> [What needs to be done]
Please reproduce the entries below exactly, starting at the first line and ending with the line that holds "[SectorStore], with a".
══ Data provided
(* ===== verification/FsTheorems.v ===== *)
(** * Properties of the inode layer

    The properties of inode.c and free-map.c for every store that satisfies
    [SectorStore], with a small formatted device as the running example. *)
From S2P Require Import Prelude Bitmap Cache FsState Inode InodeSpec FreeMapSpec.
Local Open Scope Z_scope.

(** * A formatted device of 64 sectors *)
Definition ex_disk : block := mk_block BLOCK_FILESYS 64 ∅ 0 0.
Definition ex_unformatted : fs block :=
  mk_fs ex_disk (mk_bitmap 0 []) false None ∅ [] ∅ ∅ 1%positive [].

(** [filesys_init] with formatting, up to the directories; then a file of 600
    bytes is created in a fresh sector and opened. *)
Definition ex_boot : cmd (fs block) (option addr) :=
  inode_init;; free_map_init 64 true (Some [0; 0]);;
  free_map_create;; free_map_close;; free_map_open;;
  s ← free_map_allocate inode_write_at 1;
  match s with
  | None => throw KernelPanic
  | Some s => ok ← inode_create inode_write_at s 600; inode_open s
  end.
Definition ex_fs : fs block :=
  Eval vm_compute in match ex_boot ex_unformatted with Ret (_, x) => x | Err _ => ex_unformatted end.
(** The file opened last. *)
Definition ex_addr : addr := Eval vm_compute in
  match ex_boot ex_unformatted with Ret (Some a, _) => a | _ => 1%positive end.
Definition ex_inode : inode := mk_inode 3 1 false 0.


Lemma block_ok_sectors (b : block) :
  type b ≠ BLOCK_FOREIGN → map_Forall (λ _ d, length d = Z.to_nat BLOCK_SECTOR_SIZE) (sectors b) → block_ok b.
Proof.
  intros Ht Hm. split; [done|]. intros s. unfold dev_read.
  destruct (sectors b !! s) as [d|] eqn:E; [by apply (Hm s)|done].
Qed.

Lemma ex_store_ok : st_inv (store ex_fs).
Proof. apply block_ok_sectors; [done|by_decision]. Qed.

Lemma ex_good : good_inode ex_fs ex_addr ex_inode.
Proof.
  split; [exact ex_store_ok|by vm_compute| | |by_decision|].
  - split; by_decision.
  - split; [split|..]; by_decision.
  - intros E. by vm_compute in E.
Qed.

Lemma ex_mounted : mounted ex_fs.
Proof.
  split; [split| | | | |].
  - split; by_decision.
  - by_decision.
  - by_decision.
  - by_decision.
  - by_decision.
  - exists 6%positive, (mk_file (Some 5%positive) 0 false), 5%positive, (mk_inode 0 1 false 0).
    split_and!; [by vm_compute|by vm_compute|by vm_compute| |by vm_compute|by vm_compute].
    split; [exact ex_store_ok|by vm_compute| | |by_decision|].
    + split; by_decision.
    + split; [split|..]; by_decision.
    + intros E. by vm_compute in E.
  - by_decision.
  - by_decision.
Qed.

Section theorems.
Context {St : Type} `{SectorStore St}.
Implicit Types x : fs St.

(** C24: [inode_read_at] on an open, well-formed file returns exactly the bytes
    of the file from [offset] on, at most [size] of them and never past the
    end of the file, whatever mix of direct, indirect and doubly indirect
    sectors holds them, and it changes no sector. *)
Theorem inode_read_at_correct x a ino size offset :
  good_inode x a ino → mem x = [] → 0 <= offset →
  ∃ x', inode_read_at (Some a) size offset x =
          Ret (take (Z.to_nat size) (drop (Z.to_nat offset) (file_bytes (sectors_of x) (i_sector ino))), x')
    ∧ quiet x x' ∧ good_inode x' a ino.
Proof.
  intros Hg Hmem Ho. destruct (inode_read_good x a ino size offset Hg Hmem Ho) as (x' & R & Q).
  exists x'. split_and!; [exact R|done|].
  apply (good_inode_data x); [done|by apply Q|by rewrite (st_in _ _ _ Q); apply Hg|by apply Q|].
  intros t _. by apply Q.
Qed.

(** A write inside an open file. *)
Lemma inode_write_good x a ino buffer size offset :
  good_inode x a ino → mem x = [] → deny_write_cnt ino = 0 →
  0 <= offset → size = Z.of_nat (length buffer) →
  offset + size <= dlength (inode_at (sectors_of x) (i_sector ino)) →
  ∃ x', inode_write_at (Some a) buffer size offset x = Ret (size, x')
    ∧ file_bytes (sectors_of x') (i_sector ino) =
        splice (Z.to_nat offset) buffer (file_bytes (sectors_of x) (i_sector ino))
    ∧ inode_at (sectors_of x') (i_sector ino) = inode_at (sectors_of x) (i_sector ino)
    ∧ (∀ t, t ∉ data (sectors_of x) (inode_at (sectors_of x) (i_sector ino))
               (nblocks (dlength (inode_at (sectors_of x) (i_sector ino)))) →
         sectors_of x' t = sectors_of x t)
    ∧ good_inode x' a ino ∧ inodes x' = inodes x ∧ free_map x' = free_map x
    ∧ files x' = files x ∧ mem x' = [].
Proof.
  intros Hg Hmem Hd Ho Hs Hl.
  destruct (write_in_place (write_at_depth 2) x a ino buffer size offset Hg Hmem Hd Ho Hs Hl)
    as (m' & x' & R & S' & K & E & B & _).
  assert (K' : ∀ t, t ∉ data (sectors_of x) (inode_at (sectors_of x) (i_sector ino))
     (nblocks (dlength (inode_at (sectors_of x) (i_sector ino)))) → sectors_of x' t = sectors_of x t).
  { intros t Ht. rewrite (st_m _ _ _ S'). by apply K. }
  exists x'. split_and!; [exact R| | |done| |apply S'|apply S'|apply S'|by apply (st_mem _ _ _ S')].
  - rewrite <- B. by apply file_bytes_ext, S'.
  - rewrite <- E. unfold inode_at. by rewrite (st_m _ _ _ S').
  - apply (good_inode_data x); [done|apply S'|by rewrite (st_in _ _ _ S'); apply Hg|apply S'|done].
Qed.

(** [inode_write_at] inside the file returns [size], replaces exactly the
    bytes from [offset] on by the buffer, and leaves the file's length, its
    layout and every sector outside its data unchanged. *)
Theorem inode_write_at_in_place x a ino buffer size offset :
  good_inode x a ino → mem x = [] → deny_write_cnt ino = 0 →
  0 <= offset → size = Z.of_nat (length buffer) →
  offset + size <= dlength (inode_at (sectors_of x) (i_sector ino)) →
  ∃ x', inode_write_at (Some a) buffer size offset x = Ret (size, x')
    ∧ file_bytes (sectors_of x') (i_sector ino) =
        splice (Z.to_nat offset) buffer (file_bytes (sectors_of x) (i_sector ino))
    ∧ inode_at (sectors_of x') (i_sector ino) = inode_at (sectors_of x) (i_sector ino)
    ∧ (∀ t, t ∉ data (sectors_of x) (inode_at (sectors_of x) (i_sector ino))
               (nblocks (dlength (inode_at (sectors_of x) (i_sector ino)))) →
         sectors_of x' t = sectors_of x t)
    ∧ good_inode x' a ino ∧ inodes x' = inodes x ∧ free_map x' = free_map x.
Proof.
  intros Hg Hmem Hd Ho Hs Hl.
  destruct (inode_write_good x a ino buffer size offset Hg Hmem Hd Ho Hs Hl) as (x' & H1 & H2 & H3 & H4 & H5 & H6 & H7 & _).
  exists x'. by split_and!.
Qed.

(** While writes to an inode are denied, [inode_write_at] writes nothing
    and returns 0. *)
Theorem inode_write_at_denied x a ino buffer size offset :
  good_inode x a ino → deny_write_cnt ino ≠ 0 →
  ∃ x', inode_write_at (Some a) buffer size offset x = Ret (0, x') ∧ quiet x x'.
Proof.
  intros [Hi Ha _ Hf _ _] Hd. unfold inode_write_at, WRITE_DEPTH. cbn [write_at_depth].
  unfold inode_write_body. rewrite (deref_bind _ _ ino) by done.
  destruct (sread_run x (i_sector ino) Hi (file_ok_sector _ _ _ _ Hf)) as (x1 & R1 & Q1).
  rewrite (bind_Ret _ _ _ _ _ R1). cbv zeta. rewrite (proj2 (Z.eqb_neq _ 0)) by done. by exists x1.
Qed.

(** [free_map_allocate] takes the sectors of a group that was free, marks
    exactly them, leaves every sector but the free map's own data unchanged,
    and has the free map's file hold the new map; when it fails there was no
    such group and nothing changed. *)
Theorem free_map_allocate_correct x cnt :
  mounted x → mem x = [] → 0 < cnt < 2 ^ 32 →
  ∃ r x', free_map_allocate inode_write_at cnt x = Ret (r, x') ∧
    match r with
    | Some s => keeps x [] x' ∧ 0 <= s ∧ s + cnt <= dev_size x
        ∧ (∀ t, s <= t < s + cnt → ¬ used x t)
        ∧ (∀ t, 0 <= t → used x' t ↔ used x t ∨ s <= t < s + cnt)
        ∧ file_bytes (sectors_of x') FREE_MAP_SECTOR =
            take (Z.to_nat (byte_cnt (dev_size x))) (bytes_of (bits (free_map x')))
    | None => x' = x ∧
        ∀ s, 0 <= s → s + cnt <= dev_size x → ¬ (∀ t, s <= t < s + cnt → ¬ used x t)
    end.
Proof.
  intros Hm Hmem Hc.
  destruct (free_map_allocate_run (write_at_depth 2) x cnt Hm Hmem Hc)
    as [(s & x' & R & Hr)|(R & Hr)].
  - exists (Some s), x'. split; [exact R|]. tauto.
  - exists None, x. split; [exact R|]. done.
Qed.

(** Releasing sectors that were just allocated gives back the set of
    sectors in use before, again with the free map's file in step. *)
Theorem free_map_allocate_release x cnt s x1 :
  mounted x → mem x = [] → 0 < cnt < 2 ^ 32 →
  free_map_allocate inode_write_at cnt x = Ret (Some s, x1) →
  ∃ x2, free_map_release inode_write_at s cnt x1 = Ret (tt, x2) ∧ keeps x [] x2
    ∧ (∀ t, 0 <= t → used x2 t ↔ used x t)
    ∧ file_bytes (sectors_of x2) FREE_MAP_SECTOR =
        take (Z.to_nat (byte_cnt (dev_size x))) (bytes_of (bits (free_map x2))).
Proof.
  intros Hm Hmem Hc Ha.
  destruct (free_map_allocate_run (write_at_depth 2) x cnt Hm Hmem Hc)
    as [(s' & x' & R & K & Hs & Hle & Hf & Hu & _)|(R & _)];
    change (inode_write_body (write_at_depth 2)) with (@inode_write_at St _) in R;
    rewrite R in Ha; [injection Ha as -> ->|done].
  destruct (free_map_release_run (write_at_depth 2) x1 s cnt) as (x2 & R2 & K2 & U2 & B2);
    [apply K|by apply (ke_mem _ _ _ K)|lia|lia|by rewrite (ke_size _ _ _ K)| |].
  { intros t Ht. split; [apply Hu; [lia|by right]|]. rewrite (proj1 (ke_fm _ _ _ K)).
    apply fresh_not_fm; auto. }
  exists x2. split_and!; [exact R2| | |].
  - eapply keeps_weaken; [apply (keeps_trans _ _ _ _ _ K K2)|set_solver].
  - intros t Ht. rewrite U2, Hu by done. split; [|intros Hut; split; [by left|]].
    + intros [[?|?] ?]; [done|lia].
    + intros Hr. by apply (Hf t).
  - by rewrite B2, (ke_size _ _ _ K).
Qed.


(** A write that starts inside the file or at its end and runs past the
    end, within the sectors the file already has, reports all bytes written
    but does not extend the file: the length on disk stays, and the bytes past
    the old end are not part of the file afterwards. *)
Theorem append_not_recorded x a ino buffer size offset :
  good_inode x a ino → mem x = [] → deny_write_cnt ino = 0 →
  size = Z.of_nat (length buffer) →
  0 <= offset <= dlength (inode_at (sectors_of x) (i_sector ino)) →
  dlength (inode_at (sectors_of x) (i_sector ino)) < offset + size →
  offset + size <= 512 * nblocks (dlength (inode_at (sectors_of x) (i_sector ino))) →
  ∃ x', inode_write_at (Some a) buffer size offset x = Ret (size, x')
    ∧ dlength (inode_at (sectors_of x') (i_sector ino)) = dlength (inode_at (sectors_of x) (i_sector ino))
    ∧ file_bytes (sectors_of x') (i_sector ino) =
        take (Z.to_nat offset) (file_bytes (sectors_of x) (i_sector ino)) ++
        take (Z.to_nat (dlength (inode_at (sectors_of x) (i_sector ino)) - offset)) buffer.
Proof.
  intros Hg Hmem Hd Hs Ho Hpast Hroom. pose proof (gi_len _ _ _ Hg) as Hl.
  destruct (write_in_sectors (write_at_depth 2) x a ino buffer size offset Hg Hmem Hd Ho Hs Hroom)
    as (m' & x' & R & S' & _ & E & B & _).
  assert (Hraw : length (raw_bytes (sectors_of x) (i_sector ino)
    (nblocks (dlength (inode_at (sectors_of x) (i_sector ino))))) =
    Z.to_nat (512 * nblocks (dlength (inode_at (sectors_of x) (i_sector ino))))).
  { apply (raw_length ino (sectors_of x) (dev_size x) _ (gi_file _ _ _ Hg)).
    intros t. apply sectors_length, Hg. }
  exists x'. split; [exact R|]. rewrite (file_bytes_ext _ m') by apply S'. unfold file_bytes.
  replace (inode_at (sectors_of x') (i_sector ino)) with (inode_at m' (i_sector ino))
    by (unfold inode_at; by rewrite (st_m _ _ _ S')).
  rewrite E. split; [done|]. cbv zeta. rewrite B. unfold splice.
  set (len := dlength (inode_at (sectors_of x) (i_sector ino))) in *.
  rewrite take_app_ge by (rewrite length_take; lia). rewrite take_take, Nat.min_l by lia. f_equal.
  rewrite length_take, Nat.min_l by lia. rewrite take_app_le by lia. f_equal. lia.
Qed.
════
> [Reply to the task]
(* ===== verification/FsTheorems.v ===== *)
(** * Properties of the inode layer

    The properties of inode.c and free-map.c for every store that satisfies
    [SectorStore], with a small formatted device as the running example. *)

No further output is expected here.